## Your instructions:
For every line in the records below that holds "bounds", make a copy.

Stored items
──────────────────────────────
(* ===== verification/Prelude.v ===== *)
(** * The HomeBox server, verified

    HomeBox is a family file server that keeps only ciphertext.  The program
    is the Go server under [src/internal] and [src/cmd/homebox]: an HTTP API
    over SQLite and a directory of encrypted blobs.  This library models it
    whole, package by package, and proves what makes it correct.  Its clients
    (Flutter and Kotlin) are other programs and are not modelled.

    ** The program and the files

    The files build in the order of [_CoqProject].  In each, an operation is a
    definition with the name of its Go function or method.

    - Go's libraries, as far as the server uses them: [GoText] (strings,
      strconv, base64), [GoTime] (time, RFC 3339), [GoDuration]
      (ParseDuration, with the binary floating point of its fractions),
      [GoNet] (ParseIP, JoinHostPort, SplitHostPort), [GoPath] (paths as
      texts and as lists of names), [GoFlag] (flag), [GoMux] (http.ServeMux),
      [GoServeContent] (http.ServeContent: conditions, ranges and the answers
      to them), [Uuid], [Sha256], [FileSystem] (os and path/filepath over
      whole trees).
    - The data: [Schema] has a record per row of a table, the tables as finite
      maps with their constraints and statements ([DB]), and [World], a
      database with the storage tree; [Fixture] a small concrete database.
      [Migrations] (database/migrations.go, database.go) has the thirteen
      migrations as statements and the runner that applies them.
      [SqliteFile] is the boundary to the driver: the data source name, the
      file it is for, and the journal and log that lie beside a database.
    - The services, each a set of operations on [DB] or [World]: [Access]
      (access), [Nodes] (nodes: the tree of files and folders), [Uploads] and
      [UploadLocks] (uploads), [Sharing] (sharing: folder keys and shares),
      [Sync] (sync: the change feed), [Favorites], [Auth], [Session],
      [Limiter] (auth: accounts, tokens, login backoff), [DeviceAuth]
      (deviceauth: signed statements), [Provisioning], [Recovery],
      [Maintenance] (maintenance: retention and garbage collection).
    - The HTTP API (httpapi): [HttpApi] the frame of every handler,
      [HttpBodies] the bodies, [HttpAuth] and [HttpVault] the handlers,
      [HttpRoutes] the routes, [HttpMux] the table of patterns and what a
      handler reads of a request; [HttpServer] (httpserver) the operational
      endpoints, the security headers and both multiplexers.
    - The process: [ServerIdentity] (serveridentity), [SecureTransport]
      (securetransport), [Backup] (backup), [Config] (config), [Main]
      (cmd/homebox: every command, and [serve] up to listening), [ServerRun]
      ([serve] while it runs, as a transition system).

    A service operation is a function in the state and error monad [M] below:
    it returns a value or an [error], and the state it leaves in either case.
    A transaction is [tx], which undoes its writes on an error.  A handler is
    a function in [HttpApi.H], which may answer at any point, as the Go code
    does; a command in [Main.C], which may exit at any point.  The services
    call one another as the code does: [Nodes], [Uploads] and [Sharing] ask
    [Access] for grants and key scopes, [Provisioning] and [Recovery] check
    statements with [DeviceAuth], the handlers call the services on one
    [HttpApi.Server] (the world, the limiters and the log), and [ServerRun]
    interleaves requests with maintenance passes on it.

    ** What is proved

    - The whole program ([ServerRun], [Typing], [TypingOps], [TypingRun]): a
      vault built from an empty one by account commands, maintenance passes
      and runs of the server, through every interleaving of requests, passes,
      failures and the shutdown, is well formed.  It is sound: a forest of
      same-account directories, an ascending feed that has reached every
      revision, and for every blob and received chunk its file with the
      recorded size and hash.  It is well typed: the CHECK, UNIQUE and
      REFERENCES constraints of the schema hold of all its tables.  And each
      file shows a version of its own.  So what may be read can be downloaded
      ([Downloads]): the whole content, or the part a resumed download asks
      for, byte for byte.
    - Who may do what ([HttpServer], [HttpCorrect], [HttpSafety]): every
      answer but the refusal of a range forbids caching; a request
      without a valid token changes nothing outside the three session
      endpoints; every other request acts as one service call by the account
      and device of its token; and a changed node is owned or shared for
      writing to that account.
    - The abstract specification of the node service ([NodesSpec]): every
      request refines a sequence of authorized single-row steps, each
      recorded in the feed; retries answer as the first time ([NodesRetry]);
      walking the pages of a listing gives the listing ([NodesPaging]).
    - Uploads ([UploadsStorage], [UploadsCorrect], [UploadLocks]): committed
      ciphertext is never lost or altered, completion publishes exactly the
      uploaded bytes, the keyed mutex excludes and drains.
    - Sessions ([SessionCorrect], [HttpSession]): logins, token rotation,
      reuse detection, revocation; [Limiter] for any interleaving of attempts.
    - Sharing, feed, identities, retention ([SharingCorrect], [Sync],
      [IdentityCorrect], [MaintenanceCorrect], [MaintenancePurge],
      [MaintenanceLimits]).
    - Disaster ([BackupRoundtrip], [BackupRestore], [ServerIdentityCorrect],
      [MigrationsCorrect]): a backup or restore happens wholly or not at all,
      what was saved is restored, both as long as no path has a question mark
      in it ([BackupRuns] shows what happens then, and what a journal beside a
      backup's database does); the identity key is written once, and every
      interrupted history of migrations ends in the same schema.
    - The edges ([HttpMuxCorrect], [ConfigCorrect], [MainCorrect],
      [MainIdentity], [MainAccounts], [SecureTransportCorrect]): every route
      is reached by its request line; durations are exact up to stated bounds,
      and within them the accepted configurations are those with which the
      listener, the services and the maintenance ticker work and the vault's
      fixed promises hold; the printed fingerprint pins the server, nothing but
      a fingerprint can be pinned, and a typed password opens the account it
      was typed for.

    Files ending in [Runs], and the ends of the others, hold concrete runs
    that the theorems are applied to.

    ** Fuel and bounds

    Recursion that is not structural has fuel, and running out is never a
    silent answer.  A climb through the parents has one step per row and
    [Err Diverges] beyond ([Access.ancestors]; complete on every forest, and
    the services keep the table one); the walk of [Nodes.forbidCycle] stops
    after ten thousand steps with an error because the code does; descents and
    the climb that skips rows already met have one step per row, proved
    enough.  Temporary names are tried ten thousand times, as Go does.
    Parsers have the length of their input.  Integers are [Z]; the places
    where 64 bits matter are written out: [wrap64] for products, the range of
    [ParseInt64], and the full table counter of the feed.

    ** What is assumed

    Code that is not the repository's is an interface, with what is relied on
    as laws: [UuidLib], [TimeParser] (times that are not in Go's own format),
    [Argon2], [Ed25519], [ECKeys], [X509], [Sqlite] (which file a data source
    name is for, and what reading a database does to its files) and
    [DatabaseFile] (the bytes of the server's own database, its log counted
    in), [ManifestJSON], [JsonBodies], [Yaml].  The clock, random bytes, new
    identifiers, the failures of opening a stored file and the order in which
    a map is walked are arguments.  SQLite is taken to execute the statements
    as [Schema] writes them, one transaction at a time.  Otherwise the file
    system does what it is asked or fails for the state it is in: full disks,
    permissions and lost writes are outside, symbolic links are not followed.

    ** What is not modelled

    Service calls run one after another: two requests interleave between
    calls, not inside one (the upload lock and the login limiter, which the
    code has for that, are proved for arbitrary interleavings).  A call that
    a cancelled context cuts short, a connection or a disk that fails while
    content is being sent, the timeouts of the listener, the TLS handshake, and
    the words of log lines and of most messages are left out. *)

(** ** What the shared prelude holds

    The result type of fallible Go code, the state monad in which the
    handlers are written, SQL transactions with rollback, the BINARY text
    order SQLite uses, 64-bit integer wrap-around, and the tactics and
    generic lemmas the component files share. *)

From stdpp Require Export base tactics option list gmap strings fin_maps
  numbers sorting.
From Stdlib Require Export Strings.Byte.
──────────────────────────────
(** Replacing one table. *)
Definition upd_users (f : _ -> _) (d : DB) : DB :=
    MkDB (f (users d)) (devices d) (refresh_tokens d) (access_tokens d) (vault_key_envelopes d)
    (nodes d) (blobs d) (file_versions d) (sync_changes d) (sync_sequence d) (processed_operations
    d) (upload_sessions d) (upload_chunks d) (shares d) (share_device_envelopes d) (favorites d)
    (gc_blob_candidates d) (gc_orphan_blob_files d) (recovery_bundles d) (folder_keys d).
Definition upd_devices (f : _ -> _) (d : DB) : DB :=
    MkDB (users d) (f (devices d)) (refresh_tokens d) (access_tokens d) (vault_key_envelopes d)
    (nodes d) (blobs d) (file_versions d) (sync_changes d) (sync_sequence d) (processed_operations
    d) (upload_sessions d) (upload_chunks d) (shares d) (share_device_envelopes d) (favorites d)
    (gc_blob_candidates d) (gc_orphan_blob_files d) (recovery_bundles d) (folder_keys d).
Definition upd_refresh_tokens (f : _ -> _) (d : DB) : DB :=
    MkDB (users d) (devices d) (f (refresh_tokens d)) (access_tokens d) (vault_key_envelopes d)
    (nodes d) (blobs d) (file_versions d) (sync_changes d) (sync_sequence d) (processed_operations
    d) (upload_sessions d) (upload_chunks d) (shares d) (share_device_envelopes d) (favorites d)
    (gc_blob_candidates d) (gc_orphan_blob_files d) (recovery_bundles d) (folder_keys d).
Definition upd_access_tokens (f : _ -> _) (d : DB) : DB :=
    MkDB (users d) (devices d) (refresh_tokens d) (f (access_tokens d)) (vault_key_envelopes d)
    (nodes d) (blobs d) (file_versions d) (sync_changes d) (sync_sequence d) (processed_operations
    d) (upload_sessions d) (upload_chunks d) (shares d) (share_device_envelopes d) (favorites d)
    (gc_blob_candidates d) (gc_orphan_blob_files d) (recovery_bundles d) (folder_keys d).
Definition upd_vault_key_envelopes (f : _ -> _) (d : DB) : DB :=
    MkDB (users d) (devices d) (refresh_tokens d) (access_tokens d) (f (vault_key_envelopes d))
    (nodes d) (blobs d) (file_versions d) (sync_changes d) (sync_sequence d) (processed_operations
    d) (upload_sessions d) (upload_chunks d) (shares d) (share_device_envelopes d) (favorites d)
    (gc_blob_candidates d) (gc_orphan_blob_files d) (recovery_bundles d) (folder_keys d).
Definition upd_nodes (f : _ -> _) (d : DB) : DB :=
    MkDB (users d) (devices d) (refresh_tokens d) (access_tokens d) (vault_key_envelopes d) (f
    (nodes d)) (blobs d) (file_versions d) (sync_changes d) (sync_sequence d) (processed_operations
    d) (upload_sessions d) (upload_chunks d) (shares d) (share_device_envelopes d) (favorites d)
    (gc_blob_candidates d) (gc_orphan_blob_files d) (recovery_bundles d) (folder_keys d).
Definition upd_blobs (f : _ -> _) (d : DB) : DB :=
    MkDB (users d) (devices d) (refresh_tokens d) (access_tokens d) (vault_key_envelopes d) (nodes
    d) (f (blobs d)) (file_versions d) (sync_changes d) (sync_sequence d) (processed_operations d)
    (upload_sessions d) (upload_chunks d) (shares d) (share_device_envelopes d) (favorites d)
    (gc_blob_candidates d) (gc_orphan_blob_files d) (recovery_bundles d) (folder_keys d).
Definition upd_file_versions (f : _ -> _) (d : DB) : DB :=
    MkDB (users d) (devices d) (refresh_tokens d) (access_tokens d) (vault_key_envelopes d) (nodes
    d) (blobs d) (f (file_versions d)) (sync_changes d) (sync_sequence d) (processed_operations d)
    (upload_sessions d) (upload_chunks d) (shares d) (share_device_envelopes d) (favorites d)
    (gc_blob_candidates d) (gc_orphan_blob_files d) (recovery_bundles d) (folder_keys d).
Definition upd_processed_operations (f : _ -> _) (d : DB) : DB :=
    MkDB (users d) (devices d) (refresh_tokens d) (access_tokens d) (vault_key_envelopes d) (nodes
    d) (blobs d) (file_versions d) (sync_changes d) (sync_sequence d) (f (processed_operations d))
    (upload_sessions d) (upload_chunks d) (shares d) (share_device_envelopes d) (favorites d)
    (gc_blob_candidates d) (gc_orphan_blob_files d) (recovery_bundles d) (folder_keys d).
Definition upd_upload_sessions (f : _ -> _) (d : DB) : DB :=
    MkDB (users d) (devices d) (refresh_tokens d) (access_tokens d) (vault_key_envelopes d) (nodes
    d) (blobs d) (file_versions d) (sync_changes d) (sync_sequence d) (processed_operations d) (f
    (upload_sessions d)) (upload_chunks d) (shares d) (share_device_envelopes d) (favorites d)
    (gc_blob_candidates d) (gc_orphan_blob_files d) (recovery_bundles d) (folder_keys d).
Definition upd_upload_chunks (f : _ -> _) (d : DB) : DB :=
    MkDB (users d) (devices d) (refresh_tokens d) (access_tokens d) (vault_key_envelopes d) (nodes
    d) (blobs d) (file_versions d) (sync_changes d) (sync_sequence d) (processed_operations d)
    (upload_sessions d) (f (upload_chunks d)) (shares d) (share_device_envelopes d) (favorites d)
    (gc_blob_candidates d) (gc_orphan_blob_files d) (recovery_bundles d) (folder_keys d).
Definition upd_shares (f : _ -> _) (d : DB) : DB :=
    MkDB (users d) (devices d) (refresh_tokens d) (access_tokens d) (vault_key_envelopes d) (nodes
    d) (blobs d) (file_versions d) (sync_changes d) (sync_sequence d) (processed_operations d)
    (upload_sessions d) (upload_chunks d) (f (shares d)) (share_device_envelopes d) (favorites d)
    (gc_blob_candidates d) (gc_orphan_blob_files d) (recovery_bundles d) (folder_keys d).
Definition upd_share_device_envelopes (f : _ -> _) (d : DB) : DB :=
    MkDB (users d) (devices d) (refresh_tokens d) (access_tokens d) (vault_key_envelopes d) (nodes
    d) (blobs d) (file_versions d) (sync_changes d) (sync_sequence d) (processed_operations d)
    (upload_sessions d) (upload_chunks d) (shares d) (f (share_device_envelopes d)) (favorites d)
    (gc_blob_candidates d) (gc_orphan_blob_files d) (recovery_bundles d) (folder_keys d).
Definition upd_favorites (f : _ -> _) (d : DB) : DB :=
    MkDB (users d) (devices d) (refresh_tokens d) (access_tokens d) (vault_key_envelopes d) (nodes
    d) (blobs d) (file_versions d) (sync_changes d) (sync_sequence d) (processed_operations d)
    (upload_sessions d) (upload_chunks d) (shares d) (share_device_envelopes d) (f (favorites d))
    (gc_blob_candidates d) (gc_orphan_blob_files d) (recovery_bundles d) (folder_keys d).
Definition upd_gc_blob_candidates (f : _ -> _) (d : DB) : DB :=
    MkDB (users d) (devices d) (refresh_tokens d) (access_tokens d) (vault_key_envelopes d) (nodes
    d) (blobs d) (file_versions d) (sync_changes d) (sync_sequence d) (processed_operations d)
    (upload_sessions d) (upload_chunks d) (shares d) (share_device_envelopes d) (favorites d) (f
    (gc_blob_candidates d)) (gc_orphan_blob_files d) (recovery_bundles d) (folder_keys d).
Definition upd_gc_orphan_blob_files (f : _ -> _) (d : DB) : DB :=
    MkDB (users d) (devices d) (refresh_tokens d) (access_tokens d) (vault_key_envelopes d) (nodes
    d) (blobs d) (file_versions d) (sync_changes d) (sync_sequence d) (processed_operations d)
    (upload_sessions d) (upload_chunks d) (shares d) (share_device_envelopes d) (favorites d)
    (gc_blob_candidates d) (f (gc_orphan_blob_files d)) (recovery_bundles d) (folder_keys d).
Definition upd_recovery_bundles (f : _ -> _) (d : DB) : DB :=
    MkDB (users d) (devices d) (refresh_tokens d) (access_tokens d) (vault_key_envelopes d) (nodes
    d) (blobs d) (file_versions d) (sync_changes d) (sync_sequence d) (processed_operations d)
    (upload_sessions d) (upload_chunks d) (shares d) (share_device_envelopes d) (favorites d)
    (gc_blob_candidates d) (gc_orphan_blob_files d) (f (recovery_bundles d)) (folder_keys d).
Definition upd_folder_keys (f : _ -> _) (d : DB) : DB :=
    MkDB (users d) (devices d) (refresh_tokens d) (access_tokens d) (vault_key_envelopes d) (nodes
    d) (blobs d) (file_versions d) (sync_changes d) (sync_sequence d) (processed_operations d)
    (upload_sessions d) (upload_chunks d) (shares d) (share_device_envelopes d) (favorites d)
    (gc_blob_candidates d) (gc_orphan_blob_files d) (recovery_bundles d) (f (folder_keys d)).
──────────────────────────────
## Written solution:
      is reached by its request line; durations are exact up to stated bounds,
    ** Fuel and bounds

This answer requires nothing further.